Serang (ANTARA News) - Kasus Kekerasan Dalam Rumah Tangga (KDRT) yang sering terjadi saat ini lebih banyak disebabkan karena kebutuhan hidup atau motif ekonomi dan ketidakharmonisan dalam rumah tangga.
Deputi Bidang Perlindungan Anak Kementerian Pemberdayaan Perempuan Emmy Rachmawati di Serang, Senin mengatakan, motif ekonomi dan kebutuhan hidup menjadi hal yang paling menonjol sebagai penyebab banyaknya terjadi kekerasan dalam rumah tangga, baik terhadap perempuan, anak, maupun istri terhadap suami.

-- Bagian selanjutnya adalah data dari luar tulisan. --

(** *** An update *)

Lemma replace_unique (i : string) (new : AttendanceRecord) (l : list AttendanceRecord) :
  NoDup (map id l) -> In i (map id l) ->
  Permutation (map (fun rec => if String.eqb (id rec) i then new else rec) l)
              (new :: filter (fun rec => negb (String.eqb (id rec) i)) l).
Proof.
  induction l as [|x l IH]; cbn [map filter In]; [intros _ []|].
  intros Hn Hin. inversion Hn as [|? ? Hx Hl]; subst.
  destruct (String.eqb_spec (id x) i) as [Ex|Ex]; cbn [negb].
  - apply perm_skip. rewrite <- Ex in *.
    assert (Hnone : forall y, In y l -> String.eqb (id y) (id x) = false).
    { intros y Hy. apply String.eqb_neq. intros E. apply Hx.
      rewrite <- E. apply in_map, Hy. }
    rewrite (map_unchanged _ l).
    + rewrite forallb_filter_id; [reflexivity|].
      apply forallb_forall. intros y Hy. rewrite (Hnone y Hy). reflexivity.
    + intros y Hy. rewrite (Hnone y Hy). reflexivity.
  - destruct Hin as [Hin|Hin]; [contradiction|].
    rewrite (perm_swap x new). apply perm_skip. apply IH; assumption.
Qed.

(** X7: an update with a valid form, while the record being edited is in
    the collection and ids are distinct, replaces that one record by
    the record made from the form and keeps every other record: the
    collection has the same length and the same ids as before. The
    form stays open on the record and shows the new percentage. *)
Theorem update_replaces_edited (v : variant) (env : Env) (st : AppState) (i : string) :
  st_editingRecordId st = Some i -> i <> "" ->
  NoDup (map id (st_attendanceRecords st)) ->
  In i (map id (st_attendanceRecords st)) ->
  draftInvalid (JSNumber.of_Z (st_totalWorkingDays st))
               (parseFloat_field (st_daysAttended st)) (st_periodName st) = false ->
  let st' := saveOrUpdateAttendance_of v env st in
  Permutation (st_attendanceRecords st')
    (draftRecord env st
     :: filter (fun rec => negb (String.eqb (id rec) i)) (st_attendanceRecords st))
  /\ id (draftRecord env st) = i
  /\ timestamp (draftRecord env st) = now env
  /\ List.length (st_attendanceRecords st') = List.length (st_attendanceRecords st)
  /\ Permutation (map id (st_attendanceRecords st')) (map id (st_attendanceRecords st))
  /\ st_localStorage st' = Some (JSON_stringify (st_attendanceRecords st'))
  /\ st_message st' = Some Msg.updated
  /\ st_messageType st' = Some success
  /\ st_editingRecordId st' = Some i
  /\ st_periodName st' = st_periodName st
  /\ st_daysAttended st' = st_daysAttended st
  /\ st_extraHolidays st' = st_extraHolidays st
  /\ st_showAttendanceDisplayInButton st' = true
  /\ st_attendancePercentage st'
     = Some (FText (JSNumber.toFixed2
                      (JSNumber.mul
                         (JSNumber.div (parseFloat_field (st_daysAttended st))
                                       (JSNumber.of_Z (st_totalWorkingDays st)))
                         (JSNumber.of_Z 100)))).
Proof.
  intros Ei Hi Hn Hin Hv. cbv zeta.
  assert (Ht : truthy (st_editingRecordId st) = true).
  { rewrite Ei. cbn [truthy]. apply negb_true_iff, String.eqb_neq, Hi. }
  assert (Hid : idOrFresh env st = i).
  { unfold idOrFresh. rewrite Ei.
    destruct (String.eqb_spec i "") as [E|_]; [contradiction|reflexivity]. }
  assert (Hplaced : placed st (draftRecord env st)
            = map (fun rec => if String.eqb (id rec) i then draftRecord env st else rec)
                  (st_attendanceRecords st)).
  { unfold placed. rewrite Ht. apply map_ext. intros r. unfold isEditing.
    rewrite Ei. reflexivity. }
  assert (H : forall cmp,
    let st' := saveOrUpdateAttendance_with cmp env st in
    st_attendanceRecords st' = js_sort cmp (placed st (draftRecord env st))
    /\ st_localStorage st' = Some (JSON_stringify (st_attendanceRecords st'))
    /\ st_message st' = Some Msg.updated
    /\ st_messageType st' = Some success
    /\ st_editingRecordId st' = Some i
    /\ st_periodName st' = st_periodName st
    /\ st_daysAttended st' = st_daysAttended st
    /\ st_extraHolidays st' = st_extraHolidays st
    /\ st_showAttendanceDisplayInButton st' = true
    /\ st_attendancePercentage st'
       = Some (FText (JSNumber.toFixed2
                        (JSNumber.mul
                           (JSNumber.div (parseFloat_field (st_daysAttended st))
                                         (JSNumber.of_Z (st_totalWorkingDays st)))
                           (JSNumber.of_Z 100))))).
  { intros cmp. cbv zeta.
    destruct (save_records cmp env st Hv) as (Hrec & Hsto & Hty & Hmsg).
    rewrite Ht in Hmsg. rewrite savedList_placed in Hrec.
    split; [exact Hrec|]. split; [exact Hsto|]. split; [exact Hmsg|].
    split; [exact Hty|].
    unfold saveOrUpdateAttendance_with. rewrite Hv, Ht. cbv zeta.
    repeat split. exact Ei. }
  assert (Hall : let st' := saveOrUpdateAttendance_of v env st in
    st_attendanceRecords st'
      = js_sort (comparefn_of v env) (placed st (draftRecord env st))
    /\ st_localStorage st' = Some (JSON_stringify (st_attendanceRecords st'))
    /\ st_message st' = Some Msg.updated
    /\ st_messageType st' = Some success
    /\ st_editingRecordId st' = Some i
    /\ st_periodName st' = st_periodName st
    /\ st_daysAttended st' = st_daysAttended st
    /\ st_extraHolidays st' = st_extraHolidays st
    /\ st_showAttendanceDisplayInButton st' = true
    /\ st_attendancePercentage st'
       = Some (FText (JSNumber.toFixed2
                        (JSNumber.mul
                           (JSNumber.div (parseFloat_field (st_daysAttended st))
                                         (JSNumber.of_Z (st_totalWorkingDays st)))
                           (JSNumber.of_Z 100))))).
  { destruct v; apply H. }
  cbv zeta in Hall. destruct Hall as (Hrec & Hrest).
  assert (Hperm : Permutation (st_attendanceRecords (saveOrUpdateAttendance_of v env st))
                              (placed st (draftRecord env st))).
  { rewrite Hrec. apply js_sort_perm. }
  split; [rewrite Hperm, Hplaced; apply replace_unique; assumption|].
  split; [exact Hid|]. split; [reflexivity|].
  split; [rewrite (Permutation_length Hperm), Hplaced; apply length_map|].
  split; [|exact Hrest].
  rewrite (Permutation_map id Hperm).
  rewrite (placed_ids env st (draftRecord env st) eq_refl), Ht. reflexivity.
Qed.

Lemma update_replaces_edited_witness :
  Permutation
    (st_attendanceRecords (saveOrUpdateAttendance_of InAppJsx sampleEnv formFull))
    (draftRecord sampleEnv formFull
     :: filter (fun rec => negb (String.eqb (id rec) "a"))
               (st_attendanceRecords formFull))
  /\ id (draftRecord sampleEnv formFull) = "a".
Proof.
  pose proof (update_replaces_edited InAppJsx sampleEnv formFull "a") as H.
  cbv zeta in H. destruct H as (H1 & H2 & _).
  - reflexivity.
  - discriminate.
  - change (map id (st_attendanceRecords formFull)) with ["b"; "a"].
    repeat constructor; cbn [In]; intros H; repeat destruct H as [H|H];
      try discriminate H; exact H.
  - change (map id (st_attendanceRecords formFull)) with ["b"; "a"].
    right. left. reflexivity.
  - vm_compute. reflexivity.
  - split; [exact H1|exact H2].
Defined.

Lemma saveOrUpdateAttendance_of_with (v : variant) (env : Env) (st : AppState) :
  saveOrUpdateAttendance_of v env st
  = saveOrUpdateAttendance_with (comparefn_of v env) env st.
Proof. destruct v; reflexivity. Qed.

(** *** Opening a record and saving it again *)


Lemma holidays_roundtrip (n : Z) : parseInt_or_0 (holidaysOrEmpty n) = n.
Proof.
  unfold holidaysOrEmpty. destruct (Z.eqb_spec n 0) as [->|_]; [reflexivity|].
  apply parseInt_or_0_of_Z.
Qed.





(** *** The +1 button *)










(** ** The working days that the effect computes *)

(** *** The range of the working days *)

Lemma weekday_count_mod (b w n : Z) : weekday_count b w n = weekday_count (b mod 7) w n.
Proof.
  unfold weekday_count. f_equal. f_equal. apply filter_ext. intros j.
  rewrite Z.add_mod_idemp_l by lia. reflexivity.
Qed.

Lemma month_shapes :
  forallb (fun r => forallb (month_shape_ok r) [28; 29; 30; 31]) (Zrange 0 7) = true.
Proof. vm_compute. reflexivity. Qed.

Lemma month_shape (b n : Z) :
  28 <= n <= 31 ->
  2 <= weekday_count b 6 n /\ 23 <= n - weekday_count b 0 n - 1 <= 26.
Proof.
  intros Hn. rewrite (weekday_count_mod b 6), (weekday_count_mod b 0).
  pose proof (Z.mod_pos_bound b 7 ltac:(lia)) as Hr.
  pose proof (forallb_Zrange _ _ _ month_shapes (b mod 7) ltac:(simpl; lia)) as H.
  cbv beta in H. rewrite forallb_forall in H.
  assert (Hin : In n [28; 29; 30; 31]) by (cbn [In]; lia).
  specialize (H n Hin). unfold month_shape_ok in H.
  rewrite !andb_true_iff, !Z.leb_le in H. lia.
Qed.

Lemma daysInMonth_range (m y : Z) : 28 <= CalendarSpec.daysInMonth m y <= 31.
Proof.
  unfold CalendarSpec.daysInMonth.
  destruct m as [|p|p]; try lia.
  destruct (CalendarSpec.isLeapYear y);
    repeat (destruct p as [p|p|]; try lia).
Qed.

(** The calculator in terms of the weekday of the days of the month. *)
Lemma calculator_counts (m y k : Z) :
  1 <= m <= 12 -> 1900 <= y <= 2100 ->
  let b := monthOffset m y in
  calculateMonthlyWorkingDays m y k
  = Z.max 0 (CalendarSpec.daysInMonth m y
             - (weekday_count b 0 (CalendarSpec.daysInMonth m y)
                + (if 2 <=? weekday_count b 6 (CalendarSpec.daysInMonth m y)
                   then 1 else 0))
             - k).
Proof.
  intros Hm Hy. cbv zeta. set (b := monthOffset m y).
  destruct (last_day_of_month y m Hy Hm) as [Hlast Hdim].
  destruct (day_in_month y m (CalendarSpec.daysInMonth m y) Hy Hm ltac:(lia))
    as (_ & _ & Hdate & _).
  destruct (day_in_month y m 1 Hy Hm ltac:(lia)) as (HY & HM & _ & Hclip).
  assert (Hfirst : JSDate.newDate y (m - 1) 1 = Some (JSDate.MakeDay y (m - 1) 1)).
  { unfold JSDate.newDate.
    replace ((0 <=? y) && (y <=? 99)) with false
      by (symmetry; apply andb_false_iff; right; apply Z.leb_gt; lia).
    exact Hclip. }
  unfold calculateMonthlyWorkingDays.
  rewrite Hlast. cbn [JSDate.getDate option_map]. rewrite Hdate. cbv zeta.
  rewrite for_days_counts by (unfold flag_agrees; simpl; split; [lia|reflexivity]).
  cbn [date nonWorkingDays saturdayCount]. rewrite Hfirst.
  rewrite (weekdays_seen_month y m (Z.to_nat (CalendarSpec.daysInMonth m y)) Hy Hm 1
             (JSDate.MakeDay y (m - 1) 1) ltac:(lia) ltac:(lia) HY HM).
  rewrite (map_ext _ (fun j => Some ((b + j) mod 7))).
  2:{ intros j. f_equal. rewrite (MakeDay_in_year y m j Hm). unfold JSDate.WeekDay.
      f_equal. subst b. unfold monthOffset. lia. }
  rewrite !count_seen_map.
  fold (weekday_count b 0 (CalendarSpec.daysInMonth m y)).
  fold (weekday_count b 6 (CalendarSpec.daysInMonth m y)).
  change (0 <? 2) with true. cbn [andb]. rewrite !Z.add_0_l.
  match goal with |- context [?r >? 0] => destruct (Z.gtb_spec r 0) end; lia.
Qed.
(** ** Concrete platforms and states *)

(** The pin numbers [GPIO_PINS] has when no environment variable is set. *)
Definition default_pins (name : gpio_name) : Z :=
  match name with
  | pin_light => 23
  | pin_ac => 24
  | pin_washing_machine => 25
  | laser_module => 27
  | ldr_sensor => 22
  | buzzer => 5
  end.

(** 2024-01-01T12:00:00, in microseconds. *)
Definition noon : Z := 63839707200000000.

(** No GPIO library: the simulation mode.  Files never fail; every reading
    of the clock is one second after the one before.  The renderings of
    timestamps and the hash are stand-ins. *)
Definition simulation : World :=
  {| GPIO_AVAILABLE := false;
     GPIO_PINS := default_pins;
     gpio_error := fun _ => None;
     gpio_input := fun _ => false;
     io_error := fun _ => None;
     datetime_now := fun n => (noon + Z.of_nat n * 1000000)%Z;
     time_time := fun n => (1704110400 + Z.of_nat n)%Z;
     isoformat := Py.str_of_Z;
     iso_display := fun _ => None;
     md5_id := fun s => Z.of_nat (String.length s) |}.

(** A Raspberry Pi on which every call into the GPIO library raises. *)
Definition broken_gpio : World :=
  {| GPIO_AVAILABLE := true;
     GPIO_PINS := default_pins;
     gpio_error := fun _ => Some "GPIO failure";
     gpio_input := fun _ => false;
     io_error := fun _ => None;
     datetime_now := datetime_now simulation;
     time_time := time_time simulation;
     isoformat := Py.str_of_Z;
     iso_display := fun _ => None;
     md5_id := md5_id simulation |}.

(** The state [__init__] builds when no file exists yet. *)
Definition initial_state : State :=
  {| home_devices := fun _ => off;
     security_system_active := false;
     chat_ids := [];
     scheduled_tasks := [];
     pending_notifications := [];
     notification_queue := [];
     pin_level := fun _ => HIGH;
     events_log_file := None;
     chat_ids_file := Missing;
     scheduled_tasks_file := Missing;
     pending_notifications_file := Missing;
     backup_files := [];
     gpio_calls := 0;
     io_calls := 0;
     clock_calls := 0 |}.

(** ** Reasoning about methods *)

(** [m] returns: it never raises. *)
Definition returns {A} (m : M A) : Prop :=
  forall s, exists a s', m s = (Ok a, s').

(** [m] leaves the component [f] of the state alone. *)
Definition frames {A X} (f : State -> X) (m : M A) : Prop :=
  forall s, f (snd (m s)) = f s.

(** The reader [f] does not see what the setter [set] writes. *)
Definition ignores {X V} (f : State -> X) (set : V -> State -> State) : Prop :=
  forall v s, f (set v s) = f s.

(** ** Vocabulary of the properties *)

(** The device [process_home_automation] settles on for a text without
    scheduling keywords: its chain of tests, washing machine first. *)
Definition interpreter_device (text : string) : option device :=
  if Py.contains "washing machine" text then Some washing_machine
  else if mentions_ac text then Some ac
  else if Py.contains "light" text then Some light
  else None.

(** The action the three device branches read from the text. *)
Definition interpreter_action (text : string) : option status :=
  if says_on text then Some on
  else if says_off text then Some off
  else None.
(** * PyStream: the operator core of [pstream/_async/functors.py]

    A shallow embedding of the lazy-sequence operators and of their two
    dispatchers.  A Python generator is modelled by the ordered trace of
    the events it performs when it is called and then consumed to
    exhaustion: pulls on its source, applications of the user function,
    yields, and the exception that ends it.  What a consumer that stops
    early observes is a prefix of that trace, so laziness and the order
    of effects are statements about positions in the trace. *)

From Stdlib Require Import List ZArith Lia Bool Arith String Ascii.
From Stdlib Require Import Permutation Sorted.
Import ListNotations.

Set Implicit Arguments.

(** ** Exceptions raised by the module and by the builtins it binds *)

Inductive exn : Type :=
| TypeError          (* coerce, iter() on a non-iterable, an unsupported [<] *)
| ValueError         (* itertools.islice with a step below 1 *)
| ZeroDivisionError. (* [c % step] with [step = 0] *)

(** ** Values offered as streams

    [rest] is what an iterator has not handed out yet; [elems] is the
    content of a container, which every [__iter__] call walks afresh. *)

Inductive pyobj (T : Type) : Type :=
| PyIterator (rest : list T)        (* __iter__ (returns self) and __next__ *)
| PyIterable (elems : list T)       (* __iter__ only: list, tuple, range *)
| PyAsyncIterator (rest : list T)   (* __aiter__ (returns self) and __anext__ *)
| PyAsyncIterable (elems : list T)  (* __aiter__ only *)
| PyOther.                          (* none of the four: an int, None *)

Arguments PyOther {T}.

(** User functions: [def f] and [async def f]. *)

Inductive pyfun (A B : Type) : Type :=
| Def (f : A -> B)
| AsyncDef (f : A -> B).

Definition iscoroutinefunction {A B} (f : pyfun A B) : bool :=
  match f with Def _ => false | AsyncDef _ => true end.

(** The value [f(x)] of a plain function, or of [await f(x)] for a
    coroutine function. *)
Definition run {A B} (f : pyfun A B) (x : A) : B :=
  match f with Def g => g x | AsyncDef g => g x end.

(** ** Events *)

Inductive event (T V : Type) : Type :=
| Returned                        (* the operator call handed back its result *)
| Next (i : nat) (r : option T)   (* next(streams[i]); None is StopIteration *)
| ANext (i : nat) (r : option T)  (* await streams[i].__anext__() *)
| Call (x : T)                    (* f(x) *)
| AwaitCall (x : T)               (* await f(x) *)
| Yield (v : V)
| Raise (e : exn).

Arguments Returned {T V}.
Arguments Next {T V}.
Arguments ANext {T V}.
Arguments Call {T V}.
Arguments AwaitCall {T V}.
Arguments Yield {T V}.
Arguments Raise {T V}.

Definition trace (T V : Type) : Type := list (event T V).

Section Observations.
Context {T V : Type}.

(** The output sequence. *)
Fixpoint yields (tr : trace T V) : list V :=
  match tr with
  | [] => []
  | Yield v :: tr' => v :: yields tr'
  | _ :: tr' => yields tr'
  end.

(** The arguments the user function was applied to, in order. *)
Fixpoint calls (tr : trace T V) : list T :=
  match tr with
  | [] => []
  | Call x :: tr' => x :: calls tr'
  | AwaitCall x :: tr' => x :: calls tr'
  | _ :: tr' => calls tr'
  end.

(** The elements obtained from the sources, in order. *)
Fixpoint pulled (tr : trace T V) : list T :=
  match tr with
  | [] => []
  | Next _ (Some x) :: tr' => x :: pulled tr'
  | ANext _ (Some x) :: tr' => x :: pulled tr'
  | _ :: tr' => pulled tr'
  end.

(** The exception that ended the run, if any. *)
Fixpoint raised (tr : trace T V) : option exn :=
  match tr with
  | [] => None
  | Raise e :: _ => Some e
  | _ :: tr' => raised tr'
  end.

(** The events of the call itself, up to the point where it returns or
    raises; what follows [Returned] happens on demand. *)
Fixpoint at_call (tr : trace T V) : trace T V :=
  match tr with
  | [] => []
  | Returned :: _ => []
  | e :: tr' => e :: at_call tr'
  end.

Definition is_yield (e : event T V) : bool :=
  match e with Yield _ => true | _ => false end.

Definition is_pull (e : event T V) : bool :=
  match e with Next _ _ | ANext _ _ => true | _ => false end.

Definition is_call (e : event T V) : bool :=
  match e with Call _ | AwaitCall _ => true | _ => false end.

(** [finish tr e]: a generator body that stopped with [e]. *)
Definition finish (tr : trace T V) (e : option exn) : trace T V :=
  tr ++ match e with Some e => [Raise e] | None => [] end.
End Observations.

(** ** UTILS: classification and coercion *)

Section Utils.
Context {T : Type}.

(** [isinstance(stream, C)] for the four [collections.abc] classes. *)
Definition isinstance_AsyncIterator (s : pyobj T) : bool :=
  match s with PyAsyncIterator _ => true | _ => false end.
Definition isinstance_AsyncIterable (s : pyobj T) : bool :=
  match s with PyAsyncIterator _ | PyAsyncIterable _ => true | _ => false end.
Definition isinstance_Iterator (s : pyobj T) : bool :=
  match s with PyIterator _ => true | _ => false end.
Definition isinstance_Iterable (s : pyobj T) : bool :=
  match s with PyIterator _ | PyIterable _ => true | _ => false end.

(** [stream.__aiter__()] and [stream.__iter__()], called by [coerce]
    only on values that have the method. *)
Definition dunder_aiter (s : pyobj T) : pyobj T :=
  match s with PyAsyncIterable elems => PyAsyncIterator elems | _ => s end.
Definition dunder_iter (s : pyobj T) : pyobj T :=
  match s with PyIterable elems => PyIterator elems | _ => s end.

Definition is_async_stream (stream : pyobj T) : bool :=
  isinstance_AsyncIterator stream || isinstance_AsyncIterable stream.

Definition coerce (stream : pyobj T) : exn + pyobj T :=
  if isinstance_AsyncIterator stream then inr stream
  else if isinstance_AsyncIterable stream then inr (dunder_aiter stream)
  else if isinstance_Iterator stream then inr stream
  else if isinstance_Iterable stream then inr (dunder_iter stream)
  else inl TypeError.

(** [factory(s, a)]: the dispatcher of the operators without a user
    function.  [args] stands for [*args]. *)
Definition factory {A V} (s a : pyobj T -> A -> trace T V)
    (stream : pyobj T) (args : A) : trace T V :=
  match coerce stream with
  | inl e => [Raise e]
  | inr stream =>
      if is_async_stream stream then a stream args else s stream args
  end.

Selain itu, faktor ketidak-harmonisan dalam rumah tangga yang bukan hanya disebabkan perselingkuhan, tetapi bisa ketidakcocokan atau kesalahfahaman.
"Trend saat ini kasus KDRT bukan meningkat, tetapi masyarakat semakin terbuka untuk melaporkan kasusnya yang semula dianggap suatu aib rumah tangga," kata Emmy usai menghadiri pelantikan pengurus Pusat Pelayanan Terpadu Pemberdayaan Perempuan dan Anak (P2TP2A) Provinsi Banten di Serang.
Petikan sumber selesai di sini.